(Listed entries Opens)

(** * battery-monitor: the record parser, the bar geometry and the read loop

  A shallow embedding of [battery-monitor.c].  C integers are modelled as
  [Z] with the conversions of a 32-bit [int] / [unsigned int] written out,
  C strings as the [string] of their characters before the terminating
  NUL, [double] as the kernel's binary64 floats, and the file system and
  the screen as explicit inputs and event traces. *)

From Stdlib Require Import ZArith List String Ascii Bool Lia.
From Stdlib Require Import QArith Qround.
From Stdlib Require Import Floats Uint63.
From Equations Require Import Equations.
Import ListNotations.

Local Open Scope Z_scope.

(** ** 32-bit C integers *)

Module CInt.

Definition UINT_MOD : Z := 2 ^ 32.
Definition INT_MAX : Z := 2 ^ 31 - 1.
Definition INT_MIN : Z := - 2 ^ 31.
Definition LONG_MAX : Z := 2 ^ 63 - 1.
Definition LONG_MIN : Z := - 2 ^ 63.

(** Conversion to [unsigned int]: reduction modulo 2^32. *)
Definition to_uint (z : Z) : Z := z mod UINT_MOD.

(** Conversion to [int] (two's complement, as gcc defines it). *)
Definition to_int (z : Z) : Z :=
  let u := z mod UINT_MOD in
  if u <=? INT_MAX then u else u - UINT_MOD.

Definition is_int (z : Z) : Prop := INT_MIN <= z <= INT_MAX.
Definition is_uint (z : Z) : Prop := 0 <= z < UINT_MOD.

Lemma to_uint_range z : is_uint (to_uint z).
Proof. unfold is_uint, to_uint, UINT_MOD. apply Z.mod_pos_bound. lia. Qed.

Lemma to_uint_small z : 0 <= z < UINT_MOD -> to_uint z = z.
Proof. intros H. unfold to_uint. apply Z.mod_small. exact H. Qed.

(Listed entries Closes)

▶ Your task
Going through the entries, return every line holding the word "monitor".

▶ Response to the task
(** * battery-monitor: the record parser, the bar geometry and the read loop
  A shallow embedding of [battery-monitor.c].  C integers are modelled as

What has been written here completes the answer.